Similar, in PHIL 102, students can see what their colleagues in their Friday discussion classes are writing about, but they can also read posts from many other students in the course, organized by tags. One thing I have done for the past two iterations of this course is to ask students to find and write about their definition of philosophy and where they see philosophical activity out in the world beyond the classroom. Part of the point of this activity is to provide information for anyone who is interested to see the various ways we can define philosophy, and the various ways people engage in philosophy beyond university courses.

What are some of the challenges you’ve faced and is there anything about your approach you would improve or change?
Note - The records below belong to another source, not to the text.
(** ** Capture of a stream *)

(** What the stream says; [content] is the whole block, when the provider gives it. *)
Inductive stream_event :=
| st_text_delta (contentIndex : Z) (delta : jsstr) | st_text_end (contentIndex : Z) (content : option jsstr)
| st_thinking_delta (contentIndex : Z) (delta : jsstr) | st_thinking_end (contentIndex : Z) (content : option jsstr)
| st_toolcall_end (call : ToolCall) | st_other.

Definition read_string (call : ToolCall) (key : string) : option jsstr :=
  match prop key (arguments_of call) with Some (j_string s) => Some s | _ => None end.
Definition or_else {A} (a b : option A) : option A := match a with Some _ => a | None => b end.
Definition strings_of (v : option json) : list jsstr :=
  match v with Some (j_array l) => omap (λ x, match x with j_string s => Some s | _ => None end) l | _ => [] end.

Definition toolCallArgsText (call : ToolCall) : jsstr :=
  let named l := existsb (λ n, str_eqb (call_name call) (js n)) l in
  let path := or_else (read_string call "path") (read_string call "file_path") in
  if named ["read"; "edit"; "write"; "ls"]%string then default [] path
  else if named ["grep"; "find"]%string then default [] (or_else (read_string call "pattern") path)
  else if named ["process_start"]%string then
    match read_string call "command" with
    | Some ((_ :: _) as command) => command
    | _ => join (js " ") (filter (λ s, s ≠ []) (default [] (read_string call "exe") :: strings_of (prop "args" (arguments_of call))))
    end
  else if named ["process_stop"; "process_logs"; "process_status"]%string then default [] (read_string call "id")
  else default [] path.

(** The blocks of which deltas have been seen: text and thinking apart. *)
Record capture := { textByIndex : list (Z * jsstr); thinkingByIndex : list (Z * jsstr) }.

Definition add_delta (i : Z) (delta : jsstr) (m : list (Z * jsstr)) : list (Z * jsstr) :=
  mset i (default [] (mget i m) ++ delta) m.
(** The text of a block that ends: what was collected, else the content it came with. *)
Definition block_text (i : Z) (content : option jsstr) (m : list (Z * jsstr)) : jsstr :=
  trim (default [] (or_else (mget i m) content)).
Definition when_text (mk : jsstr → AiraChildEvent) (t : jsstr) : list AiraChildEvent :=
  match t with [] => [] | _ => [mk (boundChildEventText t MAX_CHILD_EVENT_TEXT_CHARS)] end.

Definition consume (now : Z) (c : capture) (e : stream_event) : capture * list AiraChildEvent :=
  match e with
  | st_text_delta i delta => ({| textByIndex := add_delta i delta (textByIndex c); thinkingByIndex := thinkingByIndex c |}, [])
  | st_text_end i content =>
      ({| textByIndex := mdelete i (textByIndex c); thinkingByIndex := thinkingByIndex c |},
       when_text (ce_text now) (block_text i content (textByIndex c)))
  | st_thinking_delta i delta => ({| textByIndex := textByIndex c; thinkingByIndex := add_delta i delta (thinkingByIndex c) |}, [])
  | st_thinking_end i content =>
      ({| textByIndex := textByIndex c; thinkingByIndex := mdelete i (thinkingByIndex c) |},
       when_text (ce_thinking now) (block_text i content (thinkingByIndex c)))
  | st_toolcall_end call =>
      (c, [ce_tool_call now (call_id call) (call_name call) (boundChildEventText (toolCallArgsText call) MAX_CHILD_EVENT_ARGS_CHARS)])
  | st_other => (c, [])
  end.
One challenge I have faced is incorporating more interactivity in the work students post on the course websites. In small classes I have sometimes asked them to comment on each others’ work, and I can keep track of whether or not they have done so; but in large classes it’s too difficult to keep track of this. Thus, so far, in large classes there is little to no interaction on the students’ public posts on our course websites.
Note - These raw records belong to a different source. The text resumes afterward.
Lemma child_rounds_end t fuel : ∀ s m msgs tools h, run_inv (1 + round s) s → complete msgs tools = resolves m :: h →
  N + 3 - round s <= Z.of_nat fuel → 1 <= Z.of_nat fuel →
  ∃ s' out, rounds complete execute clock sha o fuel t s m = Some (s', out) ∧ ended s' ∧ explained (deadline s') out.
Proof.
  induction fuel as [|fuel IH]; intros s m msgs tools h Hi Hc Hf H1; [lia|]. cbn [rounds].
  assert (He : ended s) by (apply (inv_ended _ _ Hi); lia).
  destruct (hasToolCalls m) eqn:Ht; cbn [negb].
  2: { destruct (conclude_end _ s m msgs tools h t Hi) as [H2 H3]; [lia|done|].
       eexists _, _. split; [by rewrite (surjective_pairing (conclude _ _ _ _ _))|done]. }
  destruct (exceeded s) eqn:Hex; [eexists _, _; split; [done|]; split; [done|apply over_budget_explained]|].
  destruct (child_extend_inv _ _ Hi Hex) as [Hi' Hlt]. change (Z.to_nat MAX_CHILD_TOOL_CALLS_PER_ROUND) with 4%nat.
  assert (Hr : round (extend s) = round s) by (unfold extend; by case_match).
  destruct (take 4 (toolCallsOf m)) as [|call calls] eqn:Ecalls.
  { assert (Hi1 : run_inv (1 + round s) (begin_round (extend s))) by (destruct Hi'; constructor; cbn; try done; lia).
    destruct (conclude_end _ (begin_round (extend s)) m msgs tools h t Hi1) as [H2 H3]; [cbn; lia|done|].
    eexists _, _. split; [by rewrite (surjective_pairing (conclude _ _ _ _ _))|done]. }
  rewrite <-Ecalls. destruct (run_calls _ _ _ _ _ _) as [s2 [results|e]] eqn:E2.
  - destruct (call_model _ _ _ _) as [s4 r] eqn:E4.
    destruct (round_inv (1 + round s) _ _ _ _ _ _ Hi' Hlt E2 E4) as (Hi4 & Hr4 & Hgot).
    assert (He4 : ended s4) by (apply (inv_ended _ _ Hi4); lia).
    destruct r as [m'|e|]; [|eexists _, _; split; [done|]; split; [done|apply thrown_explained]..].
    destruct (Hgot m' eq_refl) as (msgs' & h' & Hh). eapply IH; [|exact Hh| |].
    + by replace (1 + round s4) with (1 + round s + 1) by lia.
    + lia.
    + destruct Hi'. lia.
  - eexists _, _. split; [done|]. split; [|apply thrown_explained]. destruct Hi' as [Hl Hm H0 Hms Ha Hx Hb Hxx Hp].
    pose proof (zlen_take 4 (toolCallsOf m)). pose proof (zlen_nonneg (take 4 (toolCallsOf m))).
    destruct (run_calls_calling (1 + round s) _ _ _ _ _ E2) as [(Cl & Cx & Cm & _) [K1 K2 K3 K4]]; [split_and!; cbn; try done; lia|].
    cbn in K1, K2, K3, K4. split_and!; try done; lia.
Qed.

Lemma child_run_end : ∃ s out, run_with_model complete execute clock sha o = Some (s, out) ∧ ended s ∧ explained (deadline s) out.
Proof.
  unfold run_with_model. destruct (call_model _ _ _ _) as [s1 r] eqn:E1.
  assert (Hown : own_turns [m_user (rn_prompt o)]) by (exists []; split; [done|]; intros t Ht; by apply elem_of_nil in Ht).
  apply child_call_keeps in E1 as ([L1 L2 L3 L4] & Hpr & Hl & Hm & Hx & Hgot); [|constructor|by apply own_isolated|by left].
  cbn in L1, L2, L3, L4, Hpr, Hm, Hx.
  assert (Hi : run_inv 1 s1).
  { constructor; try done; try lia; [by rewrite L1|rewrite Hx; unfold executions; cbn; rewrite zlen_nil; lia|congruence]. }
  assert (Hdone : ∀ s, ended s → ended (s <| deadline := dispose (deadline s) |>)) by done.
  destruct r as [m|e|].
  - destruct (Hgot m eq_refl) as [h Hh].
    destruct (child_rounds_end (default DEFAULT_CHILD_TIMEOUT_MS (rn_timeoutMs o)) (enough_fuel o) s1 m (messages (start_state o)) (rn_tools o) h) as (s' & out & E & He & Ho);
      [by rewrite L2|exact Hh|unfold enough_fuel; lia|unfold enough_fuel; lia|].
    rewrite E. eexists _, out. split; [done|]. split; [by apply Hdone|]. exact Ho.
  - eexists _, _. split; [done|]. split; [apply Hdone, (inv_ended 1); [done|cbn; lia]|]. exact (thrown_explained s1 _ _).
  - eexists _, _. split; [done|]. split; [apply Hdone, (inv_ended 1); [done|cbn; lia]|]. exact (thrown_explained s1 _ _).
Qed.
End Run.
One thing I’d like to do but haven’t yet done is ask students to license the work they post publicly with a Creative Commons license (See, e.g., http://copyright.ubc.ca/guidelines-and-resources/support-guides/creative-commons/). This too would be entirely voluntary, just as is posting their work publicly, but just as I license my teaching materials with Creative Commons licenses because I would like others to be able to reuse them if they wish, I think it would be good to ask students to consider doing so with their work as well.

The only other challenges I have faced have been technical, but IT staff at Arts ISIT and CTLT have been wonderful with helping me to overcome them. The weekly drop-ins for WordPress, for example, are invaluable opportunities to get one-on-one help with course sites (See http://events.ctlt.ubc.ca).

Do you have any advice for instructors hoping to implement this in their course?

As already mentioned, I think it’s critical that anything you ask students to do be voluntary, and that you provide them with the option of posting with a pseudonym or just to you or a T.A. Students own their own work and should be left free to choose whether to make it available to others beyond those who are marking it, and if so, whether they want to be identified publicly. What is posted on the internet can often be found later, even if it is deleted, and students may choose to not have their university work associated with them in the future.

In addition, if you’re interested in using WordPress for a course, there is a great deal of support available, so don’t be afraid to ask!